Task instructions: Print word for word the first line of the records below and every following line through the one containing "assert (Htg : target (set_last e (last_at"; print nothing else.
# # # #
(** The last chain is linked to a new one: in front of it are [pre] and [t], and the empty ones [post]. *)
Lemma buf_linked w w' b e pre t t' x post os : let e' := set_last e (last_at (t' :: post)) in buf_now w b e (pre ++ t :: x) os -> target e (pre ++ t :: x) pre t x ->
  addr t' = addr t -> dat t' = dat t -> node_ok t' -> next (ch t') = head_at post -> linked post -> Forall node_ok post -> Forall empty post ->
  buffers w' = <[b := e']> (buffers w) -> heap_of w' ((pre ++ t' :: post) ++ os) ->
  buf_now w' b e' (pre ++ t' :: post) os /\ target e' (pre ++ t' :: post) pre t' post /\ content (pre ++ t' :: post) = content (pre ++ t :: x).
Proof.
  intros e' (_ & (Hf & _ & Hl & Hok & _ & Ht & Hm) & _) (_ & Hx & Hd & Hs) Ha Hda Hokt Hnx Hlp Hokp Hep Hb Hh. unfold e'.
  assert (Htg : target (set_last e (last_at (t' :: post))) (pre ++ t' :: post) pre t' post) by (split_and!; [done | done | by rewrite Hda | done]).
  assert (Hc : content (pre ++ t' :: post) = content (pre ++ t :: x)) by (rewrite !content_app, !content_cons, (content_empty x), (content_empty post), Hda by done; done).
  split; [| done]. split; [rewrite Hb; apply lookup_insert_eq |]. split; [| done]. unfold buf_holds. cbn [first last last_with_datap total_len set_last].
  split; [rewrite Hf; by destruct pre |]. split; [by rewrite last_at_app |]. split; [by eapply linked_snoc |].
  split; [apply Forall_app in Hok as [? _]; rewrite Forall_app, Forall_cons; done |]. split; [by eapply target_focused |]. by rewrite Hc.
Qed.

Lemma replace_empty_spec w b e cs os pre t post datlen : buf_now w b e cs os -> target e cs pre t post -> 0 <= datlen <= 2 ^ 60 -> (dat t <> [] -> space t < datlen) ->
  expanded w b e cs os datlen (replace_empty alloc b datlen w).
Proof.
  intros Hn Htg Hd Hsp. pose proof Htg as (-> & Hp & Hdt & Hs). pose proof Hn as (Hb & (Hf & Hla & Hl & Hok & _ & Ht & _) & Hh). unfold replace_empty.
  pose proof (fuel_is w _ Hh) as Hfuel. rewrite !length_app in Hfuel. cbn [length] in Hfuel. rewrite <- app_assoc in Hh.
  rewrite (buf_at_Ok _ _ _ Hb). cbn [mbind res_bind]. rewrite Hs, (get_slot_after w b e pre (t :: post) os Hb Hh Hf Hl). cbn [mbind res_bind head_at].
  cbn [app] in Hh. rewrite (chain_here w pre t _ Hh). cbn [mbind res_bind]. pose proof (linked_suffix _ _ Hl) as Hlt.
  pose proof Hok as Hok'. apply Forall_app in Hok' as [Hokp Hok']. pose proof Hok' as Hok2. apply Forall_cons in Hok2 as [Hokt Hokp']. rewrite (off_empty t Hokt).
  pose proof (node_space t Hokt) as (Esp & Hspt & _). rewrite Esp.
  destruct (decide (empty t)) as [He | He]; [rewrite bool_decide_true by done | rewrite bool_decide_false by done]; cbn [negb orb].
  - assert (pre = []) as -> by by destruct Hdt. cbn [app head_at] in *. rewrite Hf, Z.eqb_refl. cbn [assert_ok mbind res_bind].
    assert (Hall : Forall empty (t :: post)) by (by constructor).
    destruct (nuke_spec (chain_fuel w) (t :: post) [] os w Hh Hl Hok Hall) as (w1 & E1 & Hh1 & B1 & C1 & F1); [rewrite Hfuel; cbn; lia |]. cbn [head_at] in E1. rewrite E1. cbn [mbind res_bind app] in *.
    rewrite Z.geb_leb, (proj2 (Z.leb_le 0 datlen)) by lia. cbn [assert_ok mbind res_bind]. rewrite Z.sub_0_r, wrap_small by lia.
    destruct (chain_new_spec alloc datlen w1 os Hh1) as (p & w2 & -> & H); [unfold EVBUFFER_CHAIN_SIZE; lia |]. cbn [mbind res_bind].
    assert (Ht0 : total_len e = 0) by (by rewrite Ht, (content_empty (t :: post) Hall)).
    destruct H as [(-> & -> & Ho) | (c & Hh2 & Hp2 & Hnx & Hc & Hm & Hsz & (B2 & C2 & F2))].
    + rewrite Z.eqb_refl. unfold ZERO_CHAIN. assert (Hbe : buffers w1 !! b = Some e) by by rewrite B1. rewrite (buf_at_Ok _ _ _ Hbe). cbn [mbind res_bind].
      eexists false, _, _, []. split; [done |]. split; [split_and!; [cbn; by rewrite B1 | done | cbn; lia] |]. split; [split; [cbn; apply lookup_insert_eq |]; split; [| exact Hh1]; by apply holds_zero |].
      split; [by split_and! |]. split; [by rewrite (content_empty _ Hall) |]. split; [done |]. do 2 (split; [done |]). by right.
    + rewrite (proj2 (Z.eqb_neq p NULL)) by done. cbn iota. destruct (new_space p c datlen Hc Hm Hsz) as [Hsn Hokn]. set (n := Node p c []) in *.
      eexists true, _, _, [n]. split; [done |]. split; [split_and!; [cbn; by rewrite B2, B1 | cbn; congruence | cbn; lia] |].
      assert (Hbh : buf_holds (set_datap (set_last (set_first e p) p) First) [n]).
      { do 3 (split; [done |]). split; [by constructor |]. split; [right; exists [], n, []; split_and!; [done | constructor | by right | done] |]. split; cbn; lia. }
      split; [split; [cbn; apply lookup_insert_eq |]; split; [exact Hbh | eapply heap_of_perm; [| exact Hh2]; by rewrite Permutation_app_comm] |].
      split; [by split_and! |]. split; [by rewrite (content_empty _ Hall) |]. do 3 (split; [done |]). left. split; [done |].
      exists [], n, []. split; [by apply target_one | by apply room_one].
  - cbn [assert_ok mbind res_bind]. cbn [linked] in Hlt. destruct Hlt as [Hnx Hlp]. rewrite Hnx.
    assert (Hh0 : heap_of w ((pre ++ [t]) ++ post ++ os)) by by rewrite <- app_assoc.
    destruct (nuke_spec (chain_fuel w) post (pre ++ [t]) os w Hh0 Hlp Hokp' Hp) as (w1 & -> & Hh1 & B1 & C1 & F1); [rewrite Hfuel; lia |]. cbn [mbind res_bind].
    rewrite Z.geb_leb, (proj2 (Z.leb_le _ datlen)) by (pose proof (Hsp He); lia). cbn [assert_ok mbind res_bind]. rewrite wrap_small by (pose proof (Hsp He); lia).
    destruct (chain_new_spec alloc (datlen - space t) w1 _ Hh1) as (p & w2 & -> & H); [pose proof (Hsp He); unfold EVBUFFER_CHAIN_SIZE; lia |]. cbn [mbind res_bind].
    rewrite <- app_assoc in Hh1. cbn [app] in Hh1.
    destruct H as [(-> & -> & Ho) | (c & Hh2 & Hp2 & Hnx2 & Hc & Hm & Hsz & (B2 & C2 & F2))].
    + rewrite Z.eqb_refl, (chain_here w1 pre t os Hh1). cbn [mbind res_bind]. set (t' := Node (addr t) (set_next (ch t) NULL) (dat t)).
      pose proof (put_here w1 pre t os t' Hh1 eq_refl) as Hh3. change (ch t') with (set_next (ch t) NULL) in Hh3.
      edestruct (buf_linked w (put_chain (addr t) (set_next (ch t) NULL) (put_buf b (set_last e (addr t)) w1)) b e pre t t' post [] os Hn Htg) as (G1 & G2 & G3); try done;
        [cbn; by rewrite B1 | rewrite <- app_assoc; exact Hh3 |].
      eexists false, _, _, _. split; [done |]. split; [split_and!; [cbn; by rewrite B1 | cbn; done | cbn; lia] |]. split; [exact G1 |]. split; [by split_and! |]. split; [exact G3 |]. do 3 (split; [done |]). by right.
    + rewrite (proj2 (Z.eqb_neq p NULL)) by done. cbn iota. destruct (new_space p c _ Hc Hm Hsz) as [Hsn Hokn]. set (n := Node p c []) in *.
      assert (Hh3 : heap_of w2 (pre ++ t :: n :: os)).
      { eapply heap_of_perm; [| exact Hh2]. rewrite <- !app_assoc. cbn [app]. do 2 f_equiv. by rewrite Permutation_app_comm. }
      rewrite (chain_here w2 pre t _ Hh3). cbn [mbind res_bind]. set (t' := Node (addr t) (set_next (ch t) p) (dat t)).
      pose proof (put_here w2 pre t _ t' Hh3 eq_refl) as Hh4. change (ch t') with (set_next (ch t) p) in Hh4.
      edestruct (buf_linked w (put_buf b (set_last e p) (put_chain (addr t) (set_next (ch t) p) w2)) b e pre t t' post [n] os Hn Htg) as (G1 & G2 & G3); try done;
        [by constructor | by constructor | cbn; by rewrite B2, B1 | rewrite <- app_assoc; exact Hh4 |].
      eexists true, _, _, _. split; [done |]. split; [split_and!; [cbn; by rewrite B2, B1 | cbn; congruence | cbn; lia] |]. split; [exact G1 |]. split; [by split_and! |]. split; [exact G3 |]. do 3 (split; [done |]).
      left. split; [done |]. exists pre, t', [n]. split; [exact G2 |]. unfold open. change (space t') with (space t). pose proof (node_space n Hokn) as (_ & ? & _).
      destruct (Z.eqb_spec (space t) 0) as [Hz | Hz]; unfold room, NUM_READ_IOVEC; cbn [take fmap list_fmap foldr]; change (space t') with (space t); lia.
Qed.
Lemma relink_split pre t post v : exists t2 post2, relink (pre ++ t :: post) v = pre ++ t2 :: post2 /\ dat t2 = dat t /\ space t2 = space t /\ dat <$> post2 = dat <$> post /\ space <$> post2 = space <$> post.
Proof.
  snoc_cases post m l; [rewrite relink_snoc; by eexists _, [] |]. change (pre ++ t :: l ++ [m]) with (pre ++ (t :: l) ++ [m]). rewrite app_assoc, relink_snoc, <- app_assoc. eexists t, (l ++ [_]). split; [done |]. rewrite !fmap_app. by split_and!.
Qed.

Lemma open_spaces t t2 post post2 : space t2 = space t -> space <$> post2 = space <$> post -> space <$> open t2 post2 = space <$> open t post.
Proof. intros H1 H2. unfold open. rewrite H1. destruct (_ =? 0); [done |]. cbn. by rewrite H1, H2. Qed.

Lemma room_spaces k vs vs' : space <$> vs' = space <$> vs -> room (take k vs') = room (take k vs).
Proof. intros H. unfold room. by rewrite !fmap_take, H. Qed.

Lemma link_last w b e pre t post n os : buf_now w b e (pre ++ t :: post) (n :: os) -> target e (pre ++ t :: post) pre t post -> node_ok n -> dat n = [] -> next (ch n) = NULL ->
  exists c t2 post2, chain_at (last e) w = Ok c /\
    buf_now (put_buf b (set_last e (addr n)) (put_chain (last e) (set_next c (addr n)) w)) b (set_last e (addr n)) (pre ++ t2 :: post2 ++ [n]) os /\
    target (set_last e (addr n)) (pre ++ t2 :: post2 ++ [n]) pre t2 (post2 ++ [n]) /\ content (pre ++ t2 :: post2 ++ [n]) = content (pre ++ t :: post) /\
    space <$> open t2 (post2 ++ [n]) = (space <$> open t post) ++ [space n].
Proof.
  intros (Hb & (Hf & Hla & Hl & Hok & _ & Ht & Hm) & Hh) (_ & Hp & Hd & Hs) Hn Hdn Hnx.
  destruct (relink_split pre t post (addr n)) as (t2 & post2 & E & Hd2 & Hs2 & Hdp & Hsp). pose proof (relink_parts (pre ++ t :: post) (addr n)) as (_ & _ & P3 & _).
  pose proof (relink_content (pre ++ t :: post) (addr n)) as P5. pose proof (relink_ok _ (addr n) Hok) as P6.
  assert (P7 : linked (relink (pre ++ t :: post) (addr n) ++ [n])) by (apply (relink_linked _ [n] []); [by rewrite app_nil_r | done]).
  assert (Hc : exists c, chain_at (last e) w = Ok c /\ heap_of (put_chain (last e) (set_next c (addr n)) w) (relink (pre ++ t :: post) (addr n) ++ n :: os)).
  { destruct (exists_last (l := pre ++ t :: post) ltac:(by destruct pre)) as (l & m & El). rewrite El, relink_snoc, <- app_assoc in *. rewrite Hla, last_at_snoc. cbn [app] in *.
    rewrite (chain_here w l m _ Hh). eexists. split; [done |]. exact (put_here w l m _ (Node (addr m) (set_next (ch m) (addr n)) (dat m)) Hh eq_refl). }
  destruct Hc as (c & Ec & Hh2). rewrite E in *. exists c, t2, post2. split; [exact Ec |].
  assert (Hpe : Forall empty (post2 ++ [n])).
  { apply Forall_app. split; [| by constructor]. clear -Hp Hdp. revert post2 Hdp. induction Hp as [| x l Hx _ IH]; intros [| y l2] H; try done. injection H as H1 H2. constructor; [unfold empty in *; congruence | by apply IH]. }
  assert (Htg : target (set_last e (addr n)) (pre ++ t2 :: post2 ++ [n]) pre t2 (post2 ++ [n])) by (split_and!; [done | done | by rewrite Hd2 | done]).
  assert (Hcn : content (pre ++ t2 :: post2 ++ [n]) = content (pre ++ t :: post)).
  { rewrite app_comm_cons, app_assoc, content_app, P5. unfold content at 2. cbn. by rewrite Hdn, app_nil_r. }
  split; [| split; [exact Htg | split; [exact Hcn |]]].
  - split; [cbn; apply lookup_insert_eq |]. split; [| rewrite app_comm_cons, app_assoc, <- app_assoc; exact Hh2].
    unfold buf_holds. cbn [first last last_with_datap total_len set_last]. split; [by rewrite Hf, <- P3; destruct pre |]. split; [by rewrite app_comm_cons, app_assoc, last_at_snoc |].
    split; [by rewrite <- app_assoc in P7 |]. split; [rewrite app_comm_cons, app_assoc; apply Forall_app; split; [done | by constructor] |]. split; [by eapply target_focused |]. by rewrite Hcn.
  - unfold open. rewrite Hs2. destruct (_ =? 0); cbn; by rewrite ?Hs2, fmap_app, Hsp.
Qed.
# # # #
Result:
(** The last chain is linked to a new one: in front of it are [pre] and [t], and the empty ones [post]. *)
Lemma buf_linked w w' b e pre t t' x post os : let e' := set_last e (last_at (t' :: post)) in buf_now w b e (pre ++ t :: x) os -> target e (pre ++ t :: x) pre t x ->
  addr t' = addr t -> dat t' = dat t -> node_ok t' -> next (ch t') = head_at post -> linked post -> Forall node_ok post -> Forall empty post ->
  buffers w' = <[b := e']> (buffers w) -> heap_of w' ((pre ++ t' :: post) ++ os) ->
  buf_now w' b e' (pre ++ t' :: post) os /\ target e' (pre ++ t' :: post) pre t' post /\ content (pre ++ t' :: post) = content (pre ++ t :: x).
Proof.
  intros e' (_ & (Hf & _ & Hl & Hok & _ & Ht & Hm) & _) (_ & Hx & Hd & Hs) Ha Hda Hokt Hnx Hlp Hokp Hep Hb Hh. unfold e'.
  assert (Htg : target (set_last e (last_at (t' :: post))) (pre ++ t' :: post) pre t' post) by (split_and!; [done | done | by rewrite Hda | done]).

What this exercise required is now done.